L'inquinamento colpisce coi suoi effetti soprattutto le donne. A dirlo è una nuova ricerca condotta dagli scienziati dell'Università di Winnipeg e presentata durante il congresso della European Respiratory Society.
I ricercatori hanno chiesto a 10 volontari di respirare per 4 ore di seguito aria filtrata oppure aria che conteneva emissioni di motori diesel in 3 diverse concentrazioni di particolato fine (PM2.5), da 20 a 150 microgrammi per metro cubo: il limite per il PM2.5 della Comunità Europea è infatti di 25 microgrammi per metro cubo, ma in molte città viene spesso superato.
I medici hanno quindi prelevato il sangue dei volontari “gasati” dalle emissioni, scoprendo che per 90 molecole si registravano differenze sostanziali fra i due sessi, soprattutto in proteine coinvolte nell'infiammazione, nella riparazione dei danni cellulari, nella coagulazione del sangue, nella risposta immunitaria e nel rischio cardiovascolare. I dati erano più evidenti con l'esposizione alle concentrazioni più elevate di inquinanti e gli autori sottolineano che «gli effetti dello smog sono differenti nei due sessi e sembrano peggiori nelle donne».
Alessandro Miani, presidente della Società Italiana di Medicina Ambientale, osserva: «Negli ultimi decenni è diventato sempre più chiaro che l'organismo maschile e quello femminile "funzionano" e rispondono agli stimoli esterni in maniera variabile e talora molto diversa, tanto che su queste basi è nata una nuova disciplina, la medicina di genere. Questo studio fornisce un'ulteriore conferma sperimentale alla diversificata reattività degli uomini e delle donne anche nei confronti degli inquinanti atmosferici, dimostrando preliminari differenze nella produzione di proteine pro-infiammatorie, pro-coagulanti o attive sul sistema immunitario e cardiovascolare».

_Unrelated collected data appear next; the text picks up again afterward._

(* ===== verification/Installer.v ===== *)
(** * The installer and the launcher of the accounting campaign

    docs/evidence/frontier/v13/witness/install-driver.py puts the driver with its
    diagnostic change into a directory of its own, or checks the installation that is
    already there; launch.py starts a benchmark from that directory.  Both run on a
    host that can refuse any call.  The contents of the gzip archive that the
    installer carries, and whether Python compiles it, are parameters. *)

From Stdlib Require Import ZArith Lia.
From stdpp Require Import gmap strings.
From S2P Require Import Prelude PyText PyValue Sha256 Json Effect HostTree.

Definition BASE_FILES : list (string * string) :=
  [("benchmark.py", "f5488311247210b118410c155408a5be5af9ce2d28d6d480585a9c315125f637");
   ("core.py", "610d6003e3e7604f0b6c5ed4cfe39b42f3216dbf0cc9be1da091c7610d68b97a");
   ("requirements.txt", "6233eae178fe4a77b4974c85a41fb813b73991d8fbae6cb11e37d263d664e948");
   ("Dockerfile", "dc9cb37678e5aec0c953bc4d3e8b9520c50076956fd17ef13450b0c9032c547c")].

Definition EFFECTIVE_FILES : list (string * string) :=
  [("benchmark.py", "23e05928cf287a4f8b59433f2079cf63610a256dabbb75138a2ea5081442df23");
   ("core.py", "610d6003e3e7604f0b6c5ed4cfe39b42f3216dbf0cc9be1da091c7610d68b97a");
   ("requirements.txt", "6233eae178fe4a77b4974c85a41fb813b73991d8fbae6cb11e37d263d664e948");
   ("Dockerfile", "dc9cb37678e5aec0c953bc4d3e8b9520c50076956fd17ef13450b0c9032c547c")].

Definition SCOPE_SHA256 : string := "f10292c9602a9c2220a8a5792172708ece3d46b8fedabf33ef55526151271d97".
Definition DESTINATION : string := "/results/driver-accounting-s13-r1".
Definition MANIFEST : string := "INSTALL_MANIFEST.json".

Definition digest (data : list Z) : string := sha256_hex data.
#[global] Arguments digest : simpl never.

Definition str_dict (d : list (string * string)) : pyval := VDict ((λ '(k, s), (k, VStr s)) <$> d).

Section install.
Context (Sys : system).

(** [path.is_file() and not path.is_symlink()]. *)
Definition regular (path : string) : eff host bool :=
  f ← is_file Sys path;
  if (f : bool) then l ← is_symlink Sys path; mret (negb l) else mret false.

Definition checked_file (path name expected : string) : eff host (list Z) :=
  ok ← regular path;
  _ ← lift (assertion ok ("Unexpected driver file type: " +:+ name));
  data ← read_bytes Sys path;
  _ ← lift (assertion (bool_decide (digest data = expected)) ("Driver byte mismatch: " +:+ name));
  mret data.

(** The constants of the module, what its archive holds and Python's [compile]. *)
Context (base_files effective_files : list (string * string)) (scope : string).
Context (payload : result (list Z)) (compiles : list Z → string → result unit).

Definition effective (name : string) : result string :=
  match dict_get name effective_files with Some s => Ok s | None => raise "KeyError" name end.

Definition read_originals (base : string) : eff host (list (string * list Z)) :=
  emap (λ '(name, expected), data ← checked_file (sub_path base name) name expected; mret (name, data)) base_files.

(** The branch of an existing destination. *)
Definition check_installed (destination : string) : eff host pyval :=
  d ← is_dir Sys destination;
  _ ← lift (assertion d "Diagnostic destination is not a directory");
  let receipt_path := sub_path destination MANIFEST in
  ok ← regular receipt_path;
  _ ← lift (assertion ok "Incomplete diagnostic installation");
  text ← read_text Sys receipt_path;
  receipt ← lift (json_loads default_constant text);
  _ ← lift (b ← py_item receipt "base_files";
            same ← (if py_eqb b (str_dict base_files)
                    then e ← py_item receipt "effective_files"; Ok (py_eqb e (str_dict effective_files))
                    else Ok false);
            assertion same EmptyString);
  _ ← lift (s ← py_item receipt "driver_scope_sha256"; assertion (py_eqb s (VStr scope)) EmptyString);
  _ ← efor (λ '(name, expected), _ ← checked_file (sub_path destination name) name expected; mret tt) effective_files;
  mret receipt.

Definition install_file (destination : string) (candidate : list Z) (originals : list (string * list Z)) (name : string) : eff host unit :=
  data ← lift (if decide (name = "benchmark.py") then Ok candidate
               else match dict_get name originals with Some d => Ok d | None => raise "KeyError" name end);
  _ ← lift (e ← effective name; assertion (bool_decide (digest data = e)) EmptyString);
  _ ← open_x Sys (sub_path destination name);
  _ ← write_out Sys (sub_path destination name) data;
  chmod Sys (sub_path destination name) 292.

Definition receipt_fields (at_ destination : string) (u : Z) : list (string * pyval) :=
  [("at", VStr at_); ("directory", VStr destination); ("uid", VInt u); ("base_files", str_dict base_files);
   ("effective_files", str_dict effective_files); ("driver_scope_sha256", VStr scope);
   ("normal_workload_ast_unchanged", VBool true)].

«Il metodo adottato dagli sperimentatori è interessante ma difficilmente riproducibile su grandi numeri, dato che prevede l'inalazione di inquinanti noti in maniera intenzionale da parte di volontari sani», aggiunge Prisco Piscitelli, epidemiologo dell'Università del Salento e vicepresidente SIMA. «Da ulteriori studi ci aspettiamo conferme e nuovi dettagli sui meccanismi di risposta ai contaminanti dell'aria che respiriamo, la cui qualità abbiamo oggi un ulteriore motivo per migliorare con interventi concreti».